At the venture’s launch, Constantin Film’s Bernd Eichinger declared that "extraordinary talent, many years of production experience, creative sensitivity and a successful management whom we have trusted for many years " had provided the basis for "this splendid partnership with Propaganda Films".

Moreover, a DG Bank report at the beginning of the year noted that the venture with Propaganda would enable Constantin "to develop and produce good, low-cost projects in future". "The reason for this is that Propaganda also produces advertising films alongside cinema films giving it access to young talents", the report noted. "This means that talented up-and-coming directors can also be given the opportunity to prove their ability in the feature film segment alongside advertising film production".

Exact details behind the collapse of the joint venture remain unclear, and while Propaganda was prepared only to confirm that the venture had folded, Constantin was unavailable for comment due to a public holiday in Germany. Propaganda had two of Constantin's German films in development with the idea of remaking them in English: the hit comedies Der Bewegte Mann and Harte Jungs (Just The Two Of Us).

Kinowelt’s Production Activities To Be Managed Solely By Rainer Koelmel

Cash-strapped Kinowelt Medien’s production arm Kinowelt Filmproduktion has become the latest victim of the German media group’s radical programme of restructuring.

Redundancy slips have been handed out to all of the production arm’s employees as well as to co-managing director Ulrich Limmer, whose contract would have been up for renewal at the end of the year.

According to a report in German magazine Blickpunkt: Film, Kinowelt’s production activities, in particular its international co-production operations, will now be managed solely by Kinowelt co-chairman Rainer Koelmel with the assistance of Daniel Guckau, senior vice president acquisitions & development, and Holger Stern, director of acquisitions & development, at Kinowelt Lizenzverwertungs GmbH, Kinowelt’s central purchasing and sales company for worldwide film rights.

The German-language projects developed by Limmer during his tenure at Kinowelt Filmproduktion such as the Oskar Maria Graf adaptation Wir Sind Gefangene and the coming-of-age drama Backstage, will be pursued by Limmer in a new production company which he plans to establish by the beginning of next year and is expected to enjoy a first-look arrangement with Kinowelt.

Headed up by Koelmel and Limmer, Kinowelt Filmproduktion had served over the past three years as co-producer on such award-winning films as Vanessa Jopp’s Vergiss Amerika, Esther Gronenborn’s alaska.de, and Istvan Szabo’s Sunshine as well as Jacques Rivette’s Va Savoir, Sandra Nettelbeck’s Mostly Martha and Daniel Diaz Torres’ Playing Swede (Der Cuba Coup).

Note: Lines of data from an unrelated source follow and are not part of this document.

(** A view of the name is in the way of a table or an index; a trigger
    of the name is not. *)
Example up_meets_view_name :
  run up (mkSchema (tables sample_schema) (indexes sample_schema)
            (<["products_slug_idx" := mkView (λ _, true)]> ∅) ∅) = None
  ∧ is_Some
      (run up (mkSchema (tables sample_schema) (indexes sample_schema) ∅
                 (<["products_slug_idx" := mkTrigger "products" (λ _, true)]> ∅))).
Proof. split; vm_compute; eauto. Qed.

(** *** [down] after [up] *)




End MigrationFacts.

(** ** More on the access predicates *)

Module AccessMore.
Import Access AccessFacts.

(** The field-level variant for administrators makes the same check as
    [adminOnly]. *)
Lemma adminOnlyFieldAccess_iff_admin_role :
  ∀ user : option User,
    adminOnlyFieldAccess user = true ↔ roles_contain "admin" user.
Proof. intros user. apply hasRole_spec. Qed.

(** X1. What each answer of [adminOrCustomerOwner] tells about the
    caller: it allows only administrators; a query it answers is always on
    [customer] and always for the caller's own, non-zero id; and it denies
    exactly the callers who are no administrators and have no (truthy)
    id. *)
Theorem adminOrCustomerOwner_result :
  ∀ user : option User,
    (adminOrCustomerOwner user = Allow ↔ roles_contain "admin" user)
    ∧ (∀ field v,
         adminOrCustomerOwner user = WhereEquals field v ↔
         ¬ roles_contain "admin" user
         ∧ ∃ u, user = Some u ∧ user_id u ≠ 0
                ∧ field = "customer" ∧ v = ONum (user_id u))
    ∧ (adminOrCustomerOwner user = Deny ↔
         ¬ roles_contain "admin" user ∧ ∀ u, user = Some u → user_id u = 0).
Proof.
  intros user. unfold adminOrCustomerOwner.
  destruct (hasRole "admin" user) eqn:Hadmin.
  - apply hasRole_spec in Hadmin. split_and!; [done| |]; try intros field v;
      split; try done; by intros [? _].
  - apply hasRole_false in Hadmin. destruct user as [u|].
    + destruct (Z.eqb_spec (user_id u) 0) as [E|E]; simpl.
      * split_and!; [done| |].
        -- intros field v. split; [done|].
           intros (_ & u' & [= <-] & ? & _). done.
        -- split; [|done]. intros _. split; [done|]. by intros u' [= <-].
      * split_and!; [done| |].
        -- intros field v. split.
           ++ intros [= <- <-]. split; [done|]. by exists u.
           ++ intros (_ & u' & [= <-] & _ & -> & ->). done.
        -- split; [done|]. intros [_ H]. destruct E. by apply H.
    + split_and!; [done| |].
      * intros field v. split; [done|]. by intros (_ & u & ? & _).
      * split; [|done]. intros _. split; [done|]. by intros u.
Qed.

(** X2. [adminOrPublishedStatus] never denies: it allows exactly the
    administrators, and the only query it answers is the one for published
    documents, whoever calls. *)
Theorem adminOrPublishedStatus_result :
  ∀ user : option User,
    adminOrPublishedStatus user ≠ Deny
    ∧ (adminOrPublishedStatus user = Allow ↔ roles_contain "admin" user)
    ∧ (∀ field v, adminOrPublishedStatus user = WhereEquals field v →
                  field = "_status" ∧ v = OStr "published").
Proof.
  intros user. unfold adminOrPublishedStatus.
  destruct (hasRole "admin" user) eqn:Hadmin.
  - apply hasRole_spec in Hadmin. by split_and!.
  - apply hasRole_false in Hadmin. split_and!; [done|done|].
    by intros field v [= <- <-].
Qed.

Lemma hasRole_mono role id (rs rs' : list string) :
  rs ⊆ rs' →
  hasRole role (Some (mkUser id (Some rs))) = true →
  hasRole role (Some (mkUser id (Some rs'))) = true.
Proof.
  intros Hsub. simpl. rewrite !bool_decide_eq_true. apply Hsub.
Qed.

(** X3. Roles only ever add access: when every role of a user is also
    among the roles [rs'], whatever one of the five predicates grants the
    user it grants with [rs'] too. The order of the roles and repeated
    roles therefore make no difference. *)
Theorem more_roles_never_revoke :
  ∀ (id : Z) (rs rs' : list string),
    rs ⊆ rs' →
    (adminOnly (Some (mkUser id (Some rs))) = true →
       adminOnly (Some (mkUser id (Some rs'))) = true)
    ∧ (adminOnlyFieldAccess (Some (mkUser id (Some rs))) = true →
       adminOnlyFieldAccess (Some (mkUser id (Some rs'))) = true)
    ∧ (customerOnlyFieldAccess (Some (mkUser id (Some rs))) = true →
       customerOnlyFieldAccess (Some (mkUser id (Some rs'))) = true)
    ∧ (adminOrCustomerOwner (Some (mkUser id (Some rs))) = Allow →
       adminOrCustomerOwner (Some (mkUser id (Some rs'))) = Allow)
    ∧ (adminOrPublishedStatus (Some (mkUser id (Some rs))) = Allow →
       adminOrPublishedStatus (Some (mkUser id (Some rs'))) = Allow)
    ∧ (adminOrCustomerOwner (Some (mkUser id (Some rs))) ≠ Deny →
       adminOrCustomerOwner (Some (mkUser id (Some rs'))) ≠ Deny).
Proof.
  intros id rs rs' Hsub.
  set (u := Some (mkUser id (Some rs))). set (u' := Some (mkUser id (Some rs'))).
  pose proof (hasRole_mono "admin" id rs rs' Hsub) as Ha.
  pose proof (hasRole_mono "customer" id rs rs' Hsub) as Hc.
  fold u u' in Ha, Hc.
  unfold adminOnly, adminOnlyFieldAccess, customerOnlyFieldAccess,
    adminOrCustomerOwner, adminOrPublishedStatus.
  split_and!; try done.
  - destruct (hasRole "admin" u); [|by (subst u; simpl; destruct (negb _))].
    by rewrite Ha.
  - destruct (hasRole "admin" u); [|done]. by rewrite Ha.
  - destruct (hasRole "admin" u).
    + by rewrite Ha.
    + destruct (hasRole "admin" u'); [done|]. subst u u'. simpl. done.
Qed.

Lemma adminOrCustomerOwner_result_witness :
  adminOrCustomerOwner (Some sample_admin) = Allow
  ∧ adminOrCustomerOwner (Some sample_customer) = WhereEquals "customer" (ONum 7)
  ∧ adminOrCustomerOwner None = Deny.
Proof.
  split_and!.
  - apply (proj1 (adminOrCustomerOwner_result (Some sample_admin))).
    apply hasRole_spec. reflexivity.
  - apply (proj1 (proj2 (adminOrCustomerOwner_result (Some sample_customer)))).
    split; [apply hasRole_false; reflexivity|].
    exists sample_customer. repeat split. discriminate.
  - apply (proj2 (proj2 (adminOrCustomerOwner_result None))).
    split; [apply hasRole_false; reflexivity|]. discriminate.
Defined.

Lemma adminOrPublishedStatus_result_witness :
  adminOrPublishedStatus (Some sample_admin) = Allow.
Proof.
  apply (proj1 (proj2 (adminOrPublishedStatus_result (Some sample_admin)))).
  apply hasRole_spec. reflexivity.
Defined.

Lemma more_roles_never_revoke_witness :
  adminOrCustomerOwner (Some (mkUser 7 (Some ["customer"; "admin"]))) = Allow.
Proof.
  apply (more_roles_never_revoke 7 ["admin"] ["customer"; "admin"]).
  - intros r Hr. apply (bool_decide_unpack _). revert r Hr.
    apply Forall_forall. repeat constructor.
  - reflexivity.
Defined.

End AccessMore.

(** ** More on the Users collection *)

Module UsersMore.
Import Users UsersFlow.

(** X4. Whatever the operation and the count, the hook changes no field
    other than [roles]; on an operation other than create it hands the data
    back as it got it; and running it twice is running it once. *)
Theorem beforeChange_only_roles :
  ∀ (operation : string) (totalDocs : N) (data : document),
    (∀ k, k ≠ "roles" → beforeChange operation totalDocs data !! k = data !! k)
    ∧ (operation ≠ "create" → beforeChange operation totalDocs data = data)
    ∧ beforeChange operation totalDocs (beforeChange operation totalDocs data)
      = beforeChange operation totalDocs data.
Proof.
  intros operation totalDocs data. unfold beforeChange.
  destruct (bool_decide_reflect (operation = "create")) as [->|Hop].
  - destruct (totalDocs =? 0)%N; split_and!; try done.
    + intros k Hk. by rewrite lookup_insert_ne.
    + by rewrite insert_insert_eq.
  - by split_and!.
Qed.

(** X5. A created user always has roles the field accepts: when the
    roles in the input, if any, are an array of the field's options, then
    after the default and the hook [roles] is present and is such an
    array, whatever the count. *)
Theorem created_roles_valid :
  ∀ (totalDocs : N) (input : document),
    (∀ v, input !! "roles" = Some v → roles_value_ok v) →
    ∃ v, beforeChange "create" totalDocs (withDefaults input) !! "roles" = Some v
         ∧ roles_value_ok v.
Proof.
  intros totalDocs input Hin. unfold beforeChange. simpl.
  destruct (totalDocs =? 0)%N.
  - exists (VArr ["admin"]). rewrite lookup_insert_eq. split; [done|].
    exists ["admin"]. split; [done|]. repeat constructor.
  - unfold withDefaults. destruct (input !! "roles") as [v|] eqn:E.
    + exists v. by split; [|apply Hin].
    + exists (VArr ["customer"]). rewrite lookup_insert_eq. split; [done|].
      exists ["customer"]. split; [done|]. repeat constructor.
Qed.

Lemma beforeChange_only_roles_witness :
  beforeChange "update" 0 (<["email" := VStr [97]%N]> ∅)
  = <["email" := VStr [97]%N]> ∅.
Proof.
  apply (proj1 (proj2 (beforeChange_only_roles "update" 0 _))). discriminate.
Defined.

Lemma created_roles_valid_witness :
  ∃ v, beforeChange "create" 3 (withDefaults ∅) !! "roles" = Some v
       ∧ roles_value_ok v.
Proof.
  apply (created_roles_valid 3 ∅). intros v Hv. vm_compute in Hv. discriminate.
Defined.

End UsersMore.

(** ** More on slugs *)

Module SlugFacts.
Import Products ProductsFacts Slugs.

(** *** What the two replacements keep *)

Lemma collapse_runs_alnums in_run s :
  alnums (collapse_runs in_run s) = alnums s.
Proof.
  unfold alnums. revert in_run.
  induction s as [|c rest IH]; intros in_run; [done|]. simpl.
  destruct (is_alnum c) eqn:E.
  - rewrite !filter_cons_True by done. by rewrite IH.
  - rewrite (filter_cons_False _ c rest) by congruence.
    destruct in_run; [apply IH|].
    rewrite filter_cons_False by (by rewrite hyphen_not_alnum). apply IH.
Qed.

Lemma trim_hyphens_alnums at_start s :
  alnums (trim_hyphens at_start s) = alnums s.
Proof.
  unfold alnums. revert at_start.
  induction s as [|c rest IH]; intros at_start; [done|]. simpl.
  destruct ((c =? hyphen)%N && (at_start || bool_decide (rest = []))) eqn:E.
  - apply andb_true_iff in E as [->%N.eqb_eq _].
    rewrite filter_cons_False by (by rewrite hyphen_not_alnum). apply IH.
  - rewrite !filter_cons. by rewrite IH.
Qed.

Lemma collapse_runs_length in_run s :
  (length (collapse_runs in_run s) ≤ length s)%nat.
Proof.
  revert in_run. induction s as [|c rest IH]; intros in_run; simpl; [done|].
  destruct (is_alnum c); simpl; [specialize (IH false); lia|].
  destruct in_run; simpl; specialize (IH true); lia.
Qed.

Lemma trim_hyphens_length at_start s :
  (length (trim_hyphens at_start s) ≤ length s)%nat.
Proof.
  revert at_start. induction s as [|c rest IH]; intros at_start; simpl; [done|].
  destruct (_ && _); simpl; specialize (IH false); lia.
Qed.

(** *** Strings that already are slugs *)

Lemma no_adjacent_hyphens_tail c s :
  no_adjacent_hyphens (c :: s) → no_adjacent_hyphens s.
Proof. intros H i. apply (H (S i)). Qed.

Lemma collapse_runs_slug s :
  slug_chars s → no_adjacent_hyphens s →
  collapse_runs false s = s
  ∧ (head s ≠ Some hyphen → collapse_runs true s = s).
Proof.
  unfold slug_chars. induction 1 as [|c rest Hc Hrest IH]; intros Hadj; [done|].
  specialize (IH (no_adjacent_hyphens_tail _ _ Hadj)) as [IH1 IH2].
  simpl. destruct Hc as [Hc | ->].
  - rewrite Hc, IH1. done.
  - rewrite hyphen_not_alnum. split; [|done].
    rewrite IH2; [done|]. rewrite head_lookup. by apply (Hadj 0%nat).
Qed.

Lemma trim_hyphens_inner_keep s :
  last s ≠ Some hyphen → trim_hyphens false s = s.
Proof.
  induction s as [|c s _] using rev_ind; [done|].
  rewrite last_snoc, trim_hyphens_inner_snoc. intros H.
  destruct (N.eqb_spec c hyphen) as [->|]; done.
Qed.

Lemma trim_hyphens_slug s :
  no_edge_hyphen s → trim_hyphens true s = s.
Proof.
  intros [Hhead Hlast]. destruct s as [|c rest]; [done|].
  cbn [trim_hyphens orb]. rewrite andb_true_r.
  destruct (N.eqb_spec c hyphen) as [->|Hc]; [done|].
  f_equal. apply trim_hyphens_inner_keep.
  intros Hl. apply Hlast. rewrite last_cons. by rewrite Hl.
Qed.

(** The shape of what the second replacement leaves, whatever the case
    mapping produced. *)
Lemma trim_hyphens_shape r :
  slug_chars r → no_adjacent_hyphens r →
  slug_chars (trim_hyphens true r)
  ∧ no_adjacent_hyphens (trim_hyphens true r)
  ∧ no_edge_hyphen (trim_hyphens true r).
Proof.
  intros Hchars Hadj.
  destruct (trim_hyphens_infix r) as (pre & post & Hr & _ & _).
  split_and!.
  - unfold slug_chars in *. rewrite Hr in Hchars.
    by apply Forall_app in Hchars as [_ [? _]%Forall_app].
  - rewrite Hr in Hadj. by eapply no_adjacent_hyphens_infix.
  - clear Hr. destruct r as [|c s]; [done|].
    pose proof (no_adjacent_hyphens_tail _ _ Hadj) as Hs.
    cbn [trim_hyphens orb]. rewrite andb_true_r.
    destruct (N.eqb_spec c hyphen) as [->|Hc].
    + split; [|by apply trim_hyphens_inner_last].
      apply trim_hyphens_inner_head. rewrite head_lookup. by apply (Hadj 0%nat).
    + split; [by intros [= ->]|]. rewrite last_cons.
      pose proof (trim_hyphens_inner_last s Hs).
      destruct (last (trim_hyphens false s)); [done|]. by intros [= ->].
Qed.

Section WithCaseMapping.
Variable toLowerCase : jsstring → jsstring.

Lemma slugify_is_slug title :
  slug_chars (slugify toLowerCase title)
  ∧ no_adjacent_hyphens (slugify toLowerCase title)
  ∧ no_edge_hyphen (slugify toLowerCase title).
Proof.
  apply trim_hyphens_shape;
    [apply collapse_runs_chars | apply collapse_runs_adjacent].
Qed.

(** X7. The slug keeps every letter and digit of the lowercased title,
    in order, and nothing else but hyphens; it is never longer than the
    lowercased title. *)
Theorem slugify_keeps_alnums :
  ∀ title : jsstring,
    alnums (slugify toLowerCase title) = alnums (toLowerCase title)
    ∧ (length (slugify toLowerCase title) ≤ length (toLowerCase title))%nat.
Proof.
  intros title. unfold slugify. split.
  - by rewrite trim_hyphens_alnums, collapse_runs_alnums.
  - etrans; [apply trim_hyphens_length | apply collapse_runs_length].
Qed.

The company also served as partner on Dominik Graf’s drama Der Felsen which is currently in postproduction, as well as co-producer on newcomer Katherine Lindberg’s drama Rain which was made as part of a joint venture pact between Kinowelt and Spain’s Lolafilms launched at Cannes in 2000.

Great hopes are currently being pinned on the production outfit’s first in-house production, the family film Das Sams, which based on the classic children’s book by Paul Maars which sold over 2.7m copies and has been directed by Dutch filmmaker Ben Verbong. The release date by Kinowelt is set for October 18.

The ongoing restructuring process at Kinowelt is expected to see the company focus its resources in future on theatrical distribution, license trading/production, and home entertainment and shed such operations as its in-flight entertainment business and many of its cinemas.

The contraction of the Kinowelt empire has also seen the number of employees fall from a high point at the beginning of the year when almost 1,000 people were working for companies within the Kinowelt Group. As of June 30, the number of employees had fallen 11% to 871 due to the consolidation of the merchandising division Brameier Fanworld, and Rainer Koelmel was quoted by Blickpunkt:Film as aiming for a staff total of 70-90 in the medium term.